Asthma attacks can be terror-inducing for children and parents, and often require intensive respiratory treatment and ongoing medication. But simple, practical interventions can also make a big difference.
HF1793, sponsored by Rep. Kelly Morrison (DFL-Deephaven), would make these interventions more accessible for children on Medical Assistance by providing coverage for environmental assessments of the children’s homes and allergen-reducing products – like vacuum cleaners, dehumidifiers, pest-control supplies, or bed and pillow encasements – to eliminate triggers and mitigate symptoms.
The House Health Finance and Policy Committee laid it over Friday for possible inclusion in an omnibus bill.
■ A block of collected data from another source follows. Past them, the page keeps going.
Record Chatbot : Type := {
  config : IChatbotConfig;
  recastSdk : IRecastSdk;
  middlewarePipeline : list ChatbotMiddleware;
}.

Definition new_Chatbot (cfg : IChatbotConfig) : Chatbot :=
  {| config :=
       {| requestToken := requestToken cfg;
          connectToken := connectToken cfg;
          language := language cfg;
          mongo := enable <$> mongo cfg |};
     recastSdk :=
       if Js.truthy (connectToken cfg)
       then {| connect_client := {| token := default "" (connectToken cfg);
                                    client_language := language cfg |};
               request_client := {| token := requestToken cfg;
                                    client_language := language cfg |} |}
       else {| connect_client := {| token := requestToken cfg;
                                    client_language := language cfg |};
               request_client := {| token := requestToken cfg;
                                    client_language := language cfg |} |};
     middlewarePipeline := [] |}.

Definition use (middleware : ChatbotMiddleware) (bot : Chatbot) : Chatbot :=
  {| config := config bot;
     recastSdk := recastSdk bot;
     middlewarePipeline := middlewarePipeline bot ++ [middleware] |}.

(** [connectToMongo], the connection itself left to the driver. *)
Definition connectToMongo (cfg : IMongoConfig) (bot : Chatbot) : Chatbot :=
  {| config :=
       {| requestToken := requestToken (config bot);
          connectToken := connectToken (config bot);
          language := language (config bot);
          mongo := Some (enable cfg) |};
     recastSdk := recastSdk bot;
     middlewarePipeline := middlewarePipeline bot |}.

Definition isMongoEnabled (bot : Chatbot) : bool :=
  match mongo (config bot) with
  | Some m =>
      match enabled m with
      | Some true => true
      | _ => false
      end
  | None => false
  end.

(** The state of one turn: the world, the context shared by the whole
    chain, the index captured by [execNextMiddleware], the author's state,
    and the positions of the pipeline started so far, in order (kept for
    the statements only: nothing reads it). *)
Record Turn : Type := {
  world : World;
  ctx : IChatbotContext;
  currentMiddlewareIndex : nat;
  user : U;
  ran : list nat;
}.

Definition with_world (w : World) (t : Turn) : Turn :=
  {| world := w; ctx := ctx t;
     currentMiddlewareIndex := currentMiddlewareIndex t;
     user := user t; ran := ran t |}.

Definition with_session (s : option Session) (t : Turn) : Turn :=
  {| world := world t;
     ctx := {| ctx_recastSdk := ctx_recastSdk (ctx t);
               ctx_config := ctx_config (ctx t);
               ctx_message := ctx_message (ctx t);
               ctx_session := s |};
     currentMiddlewareIndex := currentMiddlewareIndex t;
     user := user t; ran := ran t |}.

Definition with_user (u : U) (t : Turn) : Turn :=
  {| world := world t; ctx := ctx t;
     currentMiddlewareIndex := currentMiddlewareIndex t;
     user := u; ran := ran t |}.

(** [currentMiddlewareIndex++], the position being noted. *)
Definition started (t : Turn) : Turn :=
  {| world := world t; ctx := ctx t;
     currentMiddlewareIndex := S (currentMiddlewareIndex t);
     user := user t;
     ran := ran t ++ [currentMiddlewareIndex t] |}.

(** How a promise of the turn settles: [None] when it resolves.  The outer
    [option] of the functions below is [None] when the recursion budget is
    used up. *)
Definition Settled : Type := Turn * option Js.reason.

Definition no_session : Js.reason :=
  Js.TypeError "ctx.session is undefined".

(** A middleware body, [next] being the continuation it was called with. *)
Fixpoint call (next : Turn -> option Settled) (m : ChatbotMiddleware) (t : Turn)
  : option Settled :=
  match m with
  | MwResolve => Some (t, None)
  | MwReject e => Some (t, Some e)
  | MwNext k =>
      match next t with
      | Some (t', o) => call next (k o) t'
      | None => None
      end
  | MwRead k => call next (k (ctx t)) t
  | MwSetNotUnderstand n k =>
      match ctx_session (ctx t) with
      | Some s => call next k (with_session (Some (set_consecutiveNotUnderstand n s)) t)
      | None => Some (t, Some no_session)
      end
  | MwSave k =>
      match ctx_session (ctx t) with
      | Some s =>
          match Session_save s (world t) with
          | (w, inr s') => call next (k None) (with_session (Some s') (with_world w t))
          | (w, inl e) => call next (k (Some e)) (with_world w t)
          end
      | None => call next (k (Some no_session)) t
      end
  | MwUser f k => call next k (with_user (f (user t)) t)
  end.
(** * streaming-video-problem: a shallow embedding of the frame-rate tap,
      the pad-linking callbacks, the OpenCV frame bridge and the discovery
      registry, with the properties of the specification stated over it.

    Python code is embedded as pure functions.  Mutable objects (the probe
    state dictionary, the registry dictionary, pads, buffers) are passed in
    and returned; a raised exception is the [Raised] outcome, and the state
    returned with it is the state the exception leaves behind.  Calls into
    the media engine (GStreamer), OpenCV, [uuid] and [datetime] are external:
    their results are arguments of the embedded functions. *)

From Stdlib Require Import ZArith List Lia Bool.
From Stdlib Require Import Floats.SpecFloat.
From Stdlib Require Import DecimalString.
From stdpp Require Import gmap strings list.

Local Open Scope Z_scope.

(* ===================================================================== *)
(** * Python outcomes *)
(* ===================================================================== *)

(** The exceptions that the embedded code can raise.  [Exception msg] stands
    for an exception raised by an external object (for instance by
    [set_property] of an element), with [str(e) = msg]. *)
Inductive exn : Type :=
  | KeyError (key : string)
  | ZeroDivisionError (msg : string)
  | OverflowError (msg : string)
  | AttributeError (msg : string)
  | TypeError (msg : string)
  | Exception (msg : string).

(** [str(e)] *)
Definition exn_str (e : exn) : string :=
  match e with
  | KeyError k => "'" +:+ k +:+ "'"
  | ZeroDivisionError m | OverflowError m | AttributeError m
  | TypeError m | Exception m => m
  end.

Inductive outcome (A : Type) : Type :=
  | Returned (a : A)
  | Raised (e : exn).
Arguments Returned {A} a.
Arguments Raised {A} e.

Definition obind {A B} (x : outcome A) (k : A -> outcome B) : outcome B :=
  match x with
  | Returned a => k a
  | Raised e => Raised e
  end.

Notation "'try!' x <- c1 ; c2" := (obind c1 (fun x => c2))
  (at level 60, x name, c1 at next level, right associativity).

(* ===================================================================== *)
(** * The discovery registry (task2/discovery/app.py) *)
(* ===================================================================== *)

Module Discovery.

(** JSON values of a request body.  The data model has only strings (and
    JSON [null], Python [None]) in the two request fields; a field can also
    be absent from the object, which is a missing key of [data]. *)
Inductive json : Type :=
  | JNull
  | JStr (s : string).

Definition is_None (v : json) : bool :=
  match v with JNull => true | JStr _ => false end.

(** [data[key]] on the dictionary that [request.get_json()] returns. *)
Definition getitem (data : gmap string json) (key : string) : outcome json :=
  match data !! key with
  | Some v => Returned v
  | None => Raised (KeyError key)
  end.

(** The dictionary stored per broadcaster.  [created_at] is the value of
    [datetime.datetime.now(datetime.timezone.utc)], taken from the clock. *)
Record BroadcastRecord : Type := mkRecord {
  broadcaster_id : json;
  stream_url : json;
  status : string;
  created_at : Z
}.

(** What [jsonify] is applied to. *)
Inductive body : Type :=
  | ErrorBody (error : string)          (* jsonify({"error": ...}) *)
  | RecordBody (r : BroadcastRecord)    (* jsonify(broadcasts[id]) *)
  | ListBody (rs : list BroadcastRecord)(* jsonify(list(...)) *)
  | EmptyBody.                          (* jsonify({}) *)

(** A view's return value: [(jsonify(...), status)]. *)
Definition response : Type := body * Z.

(** The module-level dictionary [broadcasts].  Its keys are the strings
    [broadcaster_id]; the iteration order of a Python dict is not kept. *)
Abbreviation registry := (gmap string BroadcastRecord).

Section Handlers.
(** [uuid.uuid4().hex[:8]] and the clock reading of this request. *)
Variable uuid_hex8 : string.
Variable now : Z.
There is no Senate companion.
The interventions cost an average of $468, but save an average of $2,428 per child, Morrison said.
“It’s time to pass this common-sense bill,” she said. “Everyone wins: children with asthma, their families, health care providers, and insurers and taxpayers.”
To receive these covered services, children would need to be under age 21; have received a referral from a health care provider; and have received asthma care from a hospital emergency department, or been hospitalized for asthma treatment, at least once in the previous year.
In Ramsey County – where these services are already provided through the county’s “Healthy Homes” program – low-income children are the most likely to be hospitalized for asthma, county commissioner Nicole Frethem said.
“A typical child referred to our program has multiple emergency room visits every year. Four to six visits is not uncommon. And estimated costs for each ER treatment are between $2,500 and $3,000,” Frethem said. “This does not include the additional costs the family bears.”
But after intervention – usually costing between $600 and $700 in Ramsey County – families do “much better” managing their children’s asthma, rarely returning to the emergency room.
“There is that much improvement from one or two home visits and simply providing these … products,” Frethem said. “This work makes a real difference in the short- and long-term health and well-being of the kids we work with.”